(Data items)
____
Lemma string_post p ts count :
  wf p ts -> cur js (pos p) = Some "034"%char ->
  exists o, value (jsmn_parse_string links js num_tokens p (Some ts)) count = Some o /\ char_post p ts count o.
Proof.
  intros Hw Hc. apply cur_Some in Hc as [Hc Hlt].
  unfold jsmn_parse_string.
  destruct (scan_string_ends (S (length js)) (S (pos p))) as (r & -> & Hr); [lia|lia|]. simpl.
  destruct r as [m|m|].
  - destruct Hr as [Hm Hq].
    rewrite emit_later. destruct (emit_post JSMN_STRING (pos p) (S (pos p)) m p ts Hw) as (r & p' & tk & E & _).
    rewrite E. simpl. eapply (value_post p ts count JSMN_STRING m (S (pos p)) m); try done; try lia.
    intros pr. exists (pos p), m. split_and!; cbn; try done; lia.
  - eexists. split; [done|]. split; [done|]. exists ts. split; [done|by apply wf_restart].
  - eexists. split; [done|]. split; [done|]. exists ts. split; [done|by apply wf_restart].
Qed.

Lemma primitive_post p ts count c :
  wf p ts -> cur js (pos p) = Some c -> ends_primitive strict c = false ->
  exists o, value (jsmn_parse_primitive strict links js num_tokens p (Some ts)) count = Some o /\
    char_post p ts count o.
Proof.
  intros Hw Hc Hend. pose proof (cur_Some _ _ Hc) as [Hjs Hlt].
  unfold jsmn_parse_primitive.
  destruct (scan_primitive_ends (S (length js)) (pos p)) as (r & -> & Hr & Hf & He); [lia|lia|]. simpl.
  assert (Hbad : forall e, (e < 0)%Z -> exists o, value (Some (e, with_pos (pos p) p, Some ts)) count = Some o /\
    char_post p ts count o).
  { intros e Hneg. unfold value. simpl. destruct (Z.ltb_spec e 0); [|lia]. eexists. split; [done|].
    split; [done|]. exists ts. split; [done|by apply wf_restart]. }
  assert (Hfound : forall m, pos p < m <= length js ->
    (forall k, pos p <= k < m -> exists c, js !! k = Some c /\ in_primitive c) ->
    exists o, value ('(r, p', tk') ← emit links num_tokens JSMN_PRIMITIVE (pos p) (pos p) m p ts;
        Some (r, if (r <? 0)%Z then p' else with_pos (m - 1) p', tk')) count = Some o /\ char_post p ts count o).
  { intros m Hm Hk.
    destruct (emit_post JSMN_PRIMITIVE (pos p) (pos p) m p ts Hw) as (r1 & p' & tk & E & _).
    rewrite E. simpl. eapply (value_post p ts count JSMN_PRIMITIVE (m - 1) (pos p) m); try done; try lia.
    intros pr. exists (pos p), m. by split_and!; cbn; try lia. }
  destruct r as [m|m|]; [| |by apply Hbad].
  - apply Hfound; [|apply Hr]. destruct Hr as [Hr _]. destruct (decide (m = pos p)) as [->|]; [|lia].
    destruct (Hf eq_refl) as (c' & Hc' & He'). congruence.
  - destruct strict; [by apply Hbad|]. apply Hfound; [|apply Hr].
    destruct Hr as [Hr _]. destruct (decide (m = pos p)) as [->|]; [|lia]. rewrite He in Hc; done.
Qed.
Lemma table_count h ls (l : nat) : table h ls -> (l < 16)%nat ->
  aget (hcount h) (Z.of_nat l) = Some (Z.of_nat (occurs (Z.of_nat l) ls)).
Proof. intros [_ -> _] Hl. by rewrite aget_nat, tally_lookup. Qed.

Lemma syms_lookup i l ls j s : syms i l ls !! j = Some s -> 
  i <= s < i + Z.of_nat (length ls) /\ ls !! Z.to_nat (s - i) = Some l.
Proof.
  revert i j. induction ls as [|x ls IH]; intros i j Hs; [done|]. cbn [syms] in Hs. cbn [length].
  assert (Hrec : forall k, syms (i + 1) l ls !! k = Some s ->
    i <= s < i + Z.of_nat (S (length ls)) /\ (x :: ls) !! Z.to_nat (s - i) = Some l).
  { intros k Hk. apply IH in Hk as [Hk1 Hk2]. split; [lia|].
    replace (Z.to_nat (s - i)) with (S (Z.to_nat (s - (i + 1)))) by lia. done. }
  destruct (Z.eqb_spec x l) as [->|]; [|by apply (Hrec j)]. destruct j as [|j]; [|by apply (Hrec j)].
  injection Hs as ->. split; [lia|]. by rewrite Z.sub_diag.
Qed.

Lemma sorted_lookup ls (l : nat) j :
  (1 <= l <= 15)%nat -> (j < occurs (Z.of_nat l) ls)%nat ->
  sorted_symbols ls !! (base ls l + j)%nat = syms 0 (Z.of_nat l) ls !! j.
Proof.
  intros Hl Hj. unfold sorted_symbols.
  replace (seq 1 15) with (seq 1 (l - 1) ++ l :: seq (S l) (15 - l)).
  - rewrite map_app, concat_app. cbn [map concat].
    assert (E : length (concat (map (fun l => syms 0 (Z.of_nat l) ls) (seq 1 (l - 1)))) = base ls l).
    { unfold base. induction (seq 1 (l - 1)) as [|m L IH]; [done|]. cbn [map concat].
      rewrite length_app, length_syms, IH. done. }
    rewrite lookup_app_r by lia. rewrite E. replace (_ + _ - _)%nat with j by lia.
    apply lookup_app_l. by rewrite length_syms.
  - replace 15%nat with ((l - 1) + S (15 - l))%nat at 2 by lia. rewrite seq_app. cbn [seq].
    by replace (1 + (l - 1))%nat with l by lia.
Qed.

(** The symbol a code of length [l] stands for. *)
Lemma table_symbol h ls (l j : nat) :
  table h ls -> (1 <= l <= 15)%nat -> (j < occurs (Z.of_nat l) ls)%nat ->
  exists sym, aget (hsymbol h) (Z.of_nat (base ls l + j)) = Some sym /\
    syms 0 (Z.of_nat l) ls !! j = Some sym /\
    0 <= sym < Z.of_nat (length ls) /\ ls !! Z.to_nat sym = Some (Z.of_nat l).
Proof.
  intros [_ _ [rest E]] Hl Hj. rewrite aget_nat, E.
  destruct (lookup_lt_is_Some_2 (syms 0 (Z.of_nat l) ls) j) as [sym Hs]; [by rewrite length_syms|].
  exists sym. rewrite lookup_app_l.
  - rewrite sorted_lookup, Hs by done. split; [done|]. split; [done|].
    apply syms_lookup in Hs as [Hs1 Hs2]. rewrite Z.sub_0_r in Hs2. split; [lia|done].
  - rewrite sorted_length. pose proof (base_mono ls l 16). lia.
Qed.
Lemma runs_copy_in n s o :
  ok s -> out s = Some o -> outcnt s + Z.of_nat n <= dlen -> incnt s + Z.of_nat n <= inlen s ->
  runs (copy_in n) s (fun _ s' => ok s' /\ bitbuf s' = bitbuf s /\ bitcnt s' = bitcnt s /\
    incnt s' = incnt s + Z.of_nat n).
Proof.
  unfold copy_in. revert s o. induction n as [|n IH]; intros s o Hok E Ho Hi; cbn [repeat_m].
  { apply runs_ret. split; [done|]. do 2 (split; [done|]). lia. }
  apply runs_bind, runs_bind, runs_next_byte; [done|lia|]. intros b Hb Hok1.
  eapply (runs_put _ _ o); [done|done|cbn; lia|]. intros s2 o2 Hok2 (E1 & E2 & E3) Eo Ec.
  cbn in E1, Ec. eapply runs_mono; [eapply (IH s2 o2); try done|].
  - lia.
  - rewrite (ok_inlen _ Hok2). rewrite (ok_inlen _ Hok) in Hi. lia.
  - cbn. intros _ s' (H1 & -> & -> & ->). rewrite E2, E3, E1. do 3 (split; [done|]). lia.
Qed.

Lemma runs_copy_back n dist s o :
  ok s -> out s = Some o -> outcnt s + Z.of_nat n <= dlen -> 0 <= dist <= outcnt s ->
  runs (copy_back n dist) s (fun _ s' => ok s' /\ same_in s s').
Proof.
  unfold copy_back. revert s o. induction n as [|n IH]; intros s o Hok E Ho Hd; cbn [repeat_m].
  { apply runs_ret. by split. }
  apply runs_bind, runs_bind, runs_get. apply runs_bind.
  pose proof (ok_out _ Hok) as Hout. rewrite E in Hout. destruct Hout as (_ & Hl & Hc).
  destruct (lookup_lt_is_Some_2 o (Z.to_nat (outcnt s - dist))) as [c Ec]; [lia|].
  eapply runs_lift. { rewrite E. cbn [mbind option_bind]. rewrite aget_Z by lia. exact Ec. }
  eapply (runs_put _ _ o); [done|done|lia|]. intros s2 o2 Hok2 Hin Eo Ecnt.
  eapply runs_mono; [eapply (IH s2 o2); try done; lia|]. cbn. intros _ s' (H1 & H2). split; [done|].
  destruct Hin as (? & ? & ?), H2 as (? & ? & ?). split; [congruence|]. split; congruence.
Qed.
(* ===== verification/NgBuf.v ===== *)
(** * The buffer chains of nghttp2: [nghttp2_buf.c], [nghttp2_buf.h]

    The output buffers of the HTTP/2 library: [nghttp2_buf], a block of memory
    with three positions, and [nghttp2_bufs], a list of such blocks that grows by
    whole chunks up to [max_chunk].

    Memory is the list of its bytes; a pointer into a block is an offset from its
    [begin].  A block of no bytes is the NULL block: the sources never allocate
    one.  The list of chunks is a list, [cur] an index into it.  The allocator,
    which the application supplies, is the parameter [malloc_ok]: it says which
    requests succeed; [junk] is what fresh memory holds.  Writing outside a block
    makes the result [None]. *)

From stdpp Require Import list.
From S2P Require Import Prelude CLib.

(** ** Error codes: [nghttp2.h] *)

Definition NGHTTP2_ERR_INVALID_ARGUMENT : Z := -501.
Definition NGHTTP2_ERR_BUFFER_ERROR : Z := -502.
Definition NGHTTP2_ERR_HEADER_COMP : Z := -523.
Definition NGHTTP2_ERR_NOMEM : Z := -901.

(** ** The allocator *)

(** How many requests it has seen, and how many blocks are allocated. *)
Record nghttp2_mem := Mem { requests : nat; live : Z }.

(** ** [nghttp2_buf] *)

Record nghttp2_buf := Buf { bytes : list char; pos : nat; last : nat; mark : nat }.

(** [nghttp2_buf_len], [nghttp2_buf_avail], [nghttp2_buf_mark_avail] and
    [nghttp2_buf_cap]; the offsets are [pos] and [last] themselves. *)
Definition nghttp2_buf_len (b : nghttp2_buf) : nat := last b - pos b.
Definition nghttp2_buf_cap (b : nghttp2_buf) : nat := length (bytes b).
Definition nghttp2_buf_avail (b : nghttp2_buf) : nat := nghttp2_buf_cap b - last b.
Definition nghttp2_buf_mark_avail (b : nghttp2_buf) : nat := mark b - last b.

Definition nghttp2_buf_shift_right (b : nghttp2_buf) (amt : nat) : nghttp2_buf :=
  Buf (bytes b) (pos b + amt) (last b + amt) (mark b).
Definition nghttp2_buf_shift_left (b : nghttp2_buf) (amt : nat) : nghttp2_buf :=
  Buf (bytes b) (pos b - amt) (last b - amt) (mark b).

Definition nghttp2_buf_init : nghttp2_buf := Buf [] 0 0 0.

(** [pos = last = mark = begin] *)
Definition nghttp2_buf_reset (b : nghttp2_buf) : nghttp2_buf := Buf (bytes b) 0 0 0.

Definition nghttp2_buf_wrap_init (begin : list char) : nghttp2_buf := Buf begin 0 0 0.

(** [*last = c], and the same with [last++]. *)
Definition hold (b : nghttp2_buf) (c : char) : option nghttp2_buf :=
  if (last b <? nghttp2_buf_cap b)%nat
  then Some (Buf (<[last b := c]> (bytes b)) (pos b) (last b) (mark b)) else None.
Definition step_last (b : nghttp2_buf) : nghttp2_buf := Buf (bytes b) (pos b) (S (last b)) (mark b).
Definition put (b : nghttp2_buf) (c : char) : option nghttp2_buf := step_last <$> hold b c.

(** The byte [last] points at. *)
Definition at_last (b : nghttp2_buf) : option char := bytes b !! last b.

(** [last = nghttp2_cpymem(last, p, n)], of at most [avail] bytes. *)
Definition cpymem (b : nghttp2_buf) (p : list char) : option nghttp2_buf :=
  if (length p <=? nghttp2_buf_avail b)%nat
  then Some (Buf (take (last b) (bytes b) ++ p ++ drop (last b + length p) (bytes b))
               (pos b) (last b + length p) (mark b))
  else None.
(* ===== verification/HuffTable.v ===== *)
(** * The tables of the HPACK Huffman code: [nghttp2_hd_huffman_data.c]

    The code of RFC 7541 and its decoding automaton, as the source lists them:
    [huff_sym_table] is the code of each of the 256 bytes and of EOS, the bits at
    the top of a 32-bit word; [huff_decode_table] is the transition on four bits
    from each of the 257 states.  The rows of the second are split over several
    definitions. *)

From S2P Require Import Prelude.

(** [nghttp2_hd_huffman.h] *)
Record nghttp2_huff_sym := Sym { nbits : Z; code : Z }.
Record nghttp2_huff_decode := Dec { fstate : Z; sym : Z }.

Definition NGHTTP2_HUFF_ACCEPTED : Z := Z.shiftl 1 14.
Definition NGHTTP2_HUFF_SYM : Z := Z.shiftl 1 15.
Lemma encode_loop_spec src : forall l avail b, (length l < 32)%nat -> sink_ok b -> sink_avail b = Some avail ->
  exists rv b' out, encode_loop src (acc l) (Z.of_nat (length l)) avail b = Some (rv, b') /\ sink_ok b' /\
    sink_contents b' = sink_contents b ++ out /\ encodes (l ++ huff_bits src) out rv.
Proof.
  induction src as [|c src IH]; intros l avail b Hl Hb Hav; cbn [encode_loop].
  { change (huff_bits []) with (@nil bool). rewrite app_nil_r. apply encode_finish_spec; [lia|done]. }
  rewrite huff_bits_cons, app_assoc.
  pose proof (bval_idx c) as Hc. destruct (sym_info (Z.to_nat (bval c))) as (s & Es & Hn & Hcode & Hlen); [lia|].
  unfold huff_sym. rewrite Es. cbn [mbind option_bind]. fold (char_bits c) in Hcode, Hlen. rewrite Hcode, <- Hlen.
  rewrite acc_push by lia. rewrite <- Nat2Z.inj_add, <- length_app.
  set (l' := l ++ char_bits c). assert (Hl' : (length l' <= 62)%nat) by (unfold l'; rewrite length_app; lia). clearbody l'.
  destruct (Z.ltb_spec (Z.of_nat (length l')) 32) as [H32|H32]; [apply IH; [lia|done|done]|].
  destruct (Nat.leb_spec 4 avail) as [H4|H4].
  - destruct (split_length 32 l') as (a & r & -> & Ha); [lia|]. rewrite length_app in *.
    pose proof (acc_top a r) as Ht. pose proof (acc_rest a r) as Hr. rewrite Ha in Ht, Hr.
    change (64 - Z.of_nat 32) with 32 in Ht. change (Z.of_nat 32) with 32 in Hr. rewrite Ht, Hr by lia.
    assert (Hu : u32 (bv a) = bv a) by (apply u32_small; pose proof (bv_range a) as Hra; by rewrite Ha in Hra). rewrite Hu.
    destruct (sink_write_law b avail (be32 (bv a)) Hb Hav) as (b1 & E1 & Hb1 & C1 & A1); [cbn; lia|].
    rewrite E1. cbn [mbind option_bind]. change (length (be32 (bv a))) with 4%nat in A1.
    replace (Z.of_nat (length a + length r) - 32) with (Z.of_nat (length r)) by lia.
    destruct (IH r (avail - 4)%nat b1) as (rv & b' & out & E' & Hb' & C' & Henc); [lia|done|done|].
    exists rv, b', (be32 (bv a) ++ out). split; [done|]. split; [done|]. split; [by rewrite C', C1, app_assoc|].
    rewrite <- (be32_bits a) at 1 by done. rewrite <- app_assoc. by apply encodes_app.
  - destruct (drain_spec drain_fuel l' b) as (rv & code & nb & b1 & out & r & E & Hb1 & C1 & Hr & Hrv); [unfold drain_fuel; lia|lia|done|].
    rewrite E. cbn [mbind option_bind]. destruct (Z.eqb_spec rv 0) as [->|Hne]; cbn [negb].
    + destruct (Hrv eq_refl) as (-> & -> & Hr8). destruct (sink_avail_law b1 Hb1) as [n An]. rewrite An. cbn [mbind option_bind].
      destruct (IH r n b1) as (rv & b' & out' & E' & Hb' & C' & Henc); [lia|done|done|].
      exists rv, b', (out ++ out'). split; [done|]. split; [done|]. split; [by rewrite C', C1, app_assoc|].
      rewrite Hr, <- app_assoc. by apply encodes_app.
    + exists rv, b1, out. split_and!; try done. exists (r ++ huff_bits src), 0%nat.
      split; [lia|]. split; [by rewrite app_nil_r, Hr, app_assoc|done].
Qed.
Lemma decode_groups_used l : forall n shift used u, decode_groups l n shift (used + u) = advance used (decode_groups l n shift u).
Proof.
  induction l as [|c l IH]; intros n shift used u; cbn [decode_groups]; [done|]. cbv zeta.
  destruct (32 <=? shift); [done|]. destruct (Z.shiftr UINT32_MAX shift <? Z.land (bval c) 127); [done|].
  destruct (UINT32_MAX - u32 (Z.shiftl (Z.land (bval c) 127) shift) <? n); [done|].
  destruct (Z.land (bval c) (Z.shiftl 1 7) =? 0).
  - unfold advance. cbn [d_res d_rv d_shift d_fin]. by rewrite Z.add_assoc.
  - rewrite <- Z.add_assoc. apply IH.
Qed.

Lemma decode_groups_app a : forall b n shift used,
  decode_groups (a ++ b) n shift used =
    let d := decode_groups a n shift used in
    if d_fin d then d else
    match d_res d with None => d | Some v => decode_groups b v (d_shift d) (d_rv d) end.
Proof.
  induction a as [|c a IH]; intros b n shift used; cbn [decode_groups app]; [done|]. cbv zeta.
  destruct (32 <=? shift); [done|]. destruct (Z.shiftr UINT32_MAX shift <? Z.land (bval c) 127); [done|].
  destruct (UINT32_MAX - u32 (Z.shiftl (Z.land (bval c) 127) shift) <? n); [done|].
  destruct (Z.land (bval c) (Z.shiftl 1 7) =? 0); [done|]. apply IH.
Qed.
____
**ABOUT THIS EXERCISE**
Using the records above, restate word for word the lines from the one with "Definition nghttp2_buf_wrap_init (begin" through the one with "then Some (Buf (<[last", both included.

**RESULT OF THE EXERCISE**
Definition nghttp2_buf_wrap_init (begin : list char) : nghttp2_buf := Buf begin 0 0 0.

(** [*last = c], and the same with [last++]. *)
Definition hold (b : nghttp2_buf) (c : char) : option nghttp2_buf :=
  if (last b <? nghttp2_buf_cap b)%nat
  then Some (Buf (<[last b := c]> (bytes b)) (pos b) (last b) (mark b)) else None.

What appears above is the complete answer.